No entendimento de Jorge Amado, a narrativa “De como o mulato Porciúncula descarregou o seu defunto” pode ser considerada como uma história para cachaça comprida, noite de chuva, ou melhor, para uma viagem de saveiro, em noite de lua. A história é contada por Porciúncula, mulato que se apaixona por Maria do Véu, que nunca quis dormir com ele.

Esse Porciúncula era o mulato mais bem falante que eu conheci, o que é muito dizer. Tão cheio de letras, tão de maciota, que, não se sabendo de seus particulares, podia-se pensar ter ele alisado banco de escola, quando outra escola não lhe deu o velho Ventura senão a rua e a beira do cais. (pg. 70)

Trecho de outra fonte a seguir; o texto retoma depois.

(* ===== verification/Resolve.v ===== *)
(** [src/crates/codevetter-core/src/commands/structural_graph/resolve.rs]:
    cross-file resolution, every function of the file.

    A reference (a call, an import, a runtime lookup) gets an edge to the one
    node it can mean, or an ambiguous edge that lists every node it may mean.
    The same for links between documents, tests and the files they test, and
    analytics events of one name.

    The order in which a [HashMap] or [HashSet] is walked is the class
    [HashOrder], an arbitrary permutation; a map only read by key is a
    [BTreeMap]. *)
From stdpp Require Import pretty.
From S2P Require Import Prelude Ordering Entries RustText GraphTypes F64 Communities Snapshot QueryIndex Paths.
Local Open Scope N_scope.

Class HashOrder : Type := {
  iteration : forall {A : Type}, list A -> list A;
  iteration_perm : forall {A : Type} (l : list A), iteration l ≡ₚ l
}.

Record ImportContext : Type := {
  candidate_paths : BTreeSet string;
  bindings : BTreeMap string string
}.
Record FileIndex : Type := {
  by_normalized_path : BTreeMap string (list StructuralGraphNode);
  by_stem : BTreeMap string (list StructuralGraphNode)
}.

(** [l.sort_by(|left, right| left.id.cmp(&right.id))], over the values of a map,
    and [l.dedup_by(|left, right| left.id == right.id)] *)
Definition sort_by_id (l : list StructuralGraphNode) : list StructuralGraphNode := sort_by_key node_id l.
Definition sort_values (m : BTreeMap string (list StructuralGraphNode)) : BTreeMap string (list StructuralGraphNode) :=
  map (fun p => (fst p, sort_by_id (snd p))) m.
Definition dedup_by_id (l : list StructuralGraphNode) : list StructuralGraphNode := dedup_by_key node_id l.

(** ** Names in references *)

(** Quotes; the wrappers of a module name; the separators of a qualified name;
    what may follow a name; the punctuation of an import statement. *)
Definition is_quote (c : N) : bool := elemb c [39; 34; 96].
Definition is_module_wrapper (c : N) : bool := elemb c [34; 39; 96; 60; 62; 123; 125].
Definition is_name_separator (c : N) : bool := elemb c [46; 58; 47; 92].
Definition is_name_suffix (c : N) : bool := elemb c [40; 41; 33; 63].
Definition is_import_punctuation (c : N) : bool := elemb c [123; 125; 40; 41; 59; 44].

Definition clean_module_reference (value : string) : string :=
  let value := trim (trim_end_matches (N.eqb 59) (trim value)) in
  let value := trim (match strip_prefix "use " value with Some rest => rest | None =>
                     match strip_prefix "import " value with Some rest => rest | None =>
                     match strip_prefix "from " value with Some rest => rest | None =>
                     default value (strip_prefix "#include" value) end end end) in
  trim_matches is_module_wrapper (default value (last (split_whitespace value))).
Definition terminal_reference_name (value : string) : string :=
  trim_end_matches is_name_suffix
    (default value (List.find (fun part => negb (is_empty part))
       (reverse (split is_name_separator (clean_module_reference value))))).

Definition BINDING_KEYWORDS : list string :=
  ["import"; "from"; "use"; "export"; "type"; "pub"; "crate"; "self"; "super"]%string.
Definition is_binding_identifier `{Unicode} (value : string) : bool :=
  negb (is_empty value) && negb (elemb (to_ascii_lowercase value) BINDING_KEYWORDS)
  && forallb (fun c => is_alphanumeric c || (c =? 95) || (c =? 36)) (chars value).

(** [a as b] binds [b] to [a]. *)
Fixpoint alias_bindings `{Unicode} (m : BTreeMap string string) (words : list string) : BTreeMap string string :=
  match words with
  | name :: ((keyword :: alias :: _) as words) =>
      alias_bindings
        (if eq_ignore_ascii_case keyword "as" && is_binding_identifier name && is_binding_identifier alias
         then map_insert alias name m else m) words
  | _ => m
  end.
(** The words after [import], up to [from] or [as], bind themselves. *)
Fixpoint word_bindings `{Unicode} (m : BTreeMap string string) (words : list string) : BTreeMap string string :=
  match words with
  | [] => m
  | word :: words =>
      if eq_ignore_ascii_case word "from" || eq_ignore_ascii_case word "as" then m else
      word_bindings (if is_binding_identifier word && negb (map_contains_key word m)
                     then map_insert word word m else m) words
  end.
Fixpoint after_import (words : list string) : list string :=
  match words with
  | [] => []
  | word :: words => if eq_ignore_ascii_case word "import" then words else after_import words
  end.
Definition parse_import_bindings `{Unicode} (statement : string) : BTreeMap string string :=
  let normalized := replace_byte 46 32 (replace_str "::" " " (replace_chars is_import_punctuation " " statement)) in
  let words := map (trim_matches is_quote) (split_whitespace normalized) in
  word_bindings (alias_bindings [] words) (after_import words).

(** ** Files by path and by stem *)

Definition add_file (index : FileIndex) (file : StructuralGraphNode) : FileIndex :=
  match node_path file with
  | None => index
  | Some path =>
      let normalized := normalize_path (components path) in {|
      by_normalized_path := push_entry (trim_matches (N.eqb 47) normalized) file (by_normalized_path index);
      by_stem := match file_stem (components normalized) with
        | Some stem => push_entry stem file (by_stem index)
        | None => by_stem index
        end |}
  end.
Definition FileIndex_new (files : list StructuralGraphNode) : FileIndex :=
  let index := foldl add_file {| by_normalized_path := []; by_stem := [] |} files in {|
  by_normalized_path := sort_values (by_normalized_path index);
  by_stem := sort_values (by_stem index) |}.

O último conto dos cinco reunidos no volume de bela confecção gráfica é “O episódio de Siroca”. Zélia Gattai informa que Jorge Amado inspirou-se em Siroca com a empregada de sua filha, uma pouca maluqueta, que um dia sumiu. Espontâneo na linguagem solta, na narrativa que se descarrega com lances intrigantes, à primeira vista incoerentes, Jorge Amado usa também o diálogo como recurso pertinente para conduzir a história com seus personagens chegados a umas maluquices, ora irritantes, ora incompreensíveis. Na Bahia Siroca namora Bóris, moço com a fama de boca de mel, com ele provando de febricitantes ternuras, beijos demorados, que provocam intenso prazer, em especial quando visitam com a língua como brasa o bico dos peitos. Ela deixa que o Boris faça tudo com ela, menos se atrever a arrancar os tampos da virgindade, “tire a mão daí, tem dono.” Guardava-se para o eletricista José Daniel, que retornara ao Rio, dando a ordem de lá para ela voltar de Salvador para junto dele, prometendo que ia se casar com a amada.  A maluquice da história segue o seu percurso para o final quando Siroca pede a Boris para ajudá-la a fugir da patroa Nazá, a madrinha, que não se cansa de perguntar à afilhada se ainda continuava virgem, chegando ao ponto de fazer o exame com o médico para tirar a dúvida. Boris ajuda Siroca a fugir para o Rio para se encontrar com José Daniel, na expectativa de que sua virgindade vai ser arrancada por ele, era só querer.

                     Jorge Amado escreveu mais três histórias de ficção breve: O milagre dos pássaros (1979), O gato Malhado e a andorinha Sinhá (1976) e O goleiro e a bola (1981). A primeira dessas insere-se na linhagem do realismo mágico, já a  segunda é uma fábula, a terceira destina-se ao leitor infantil.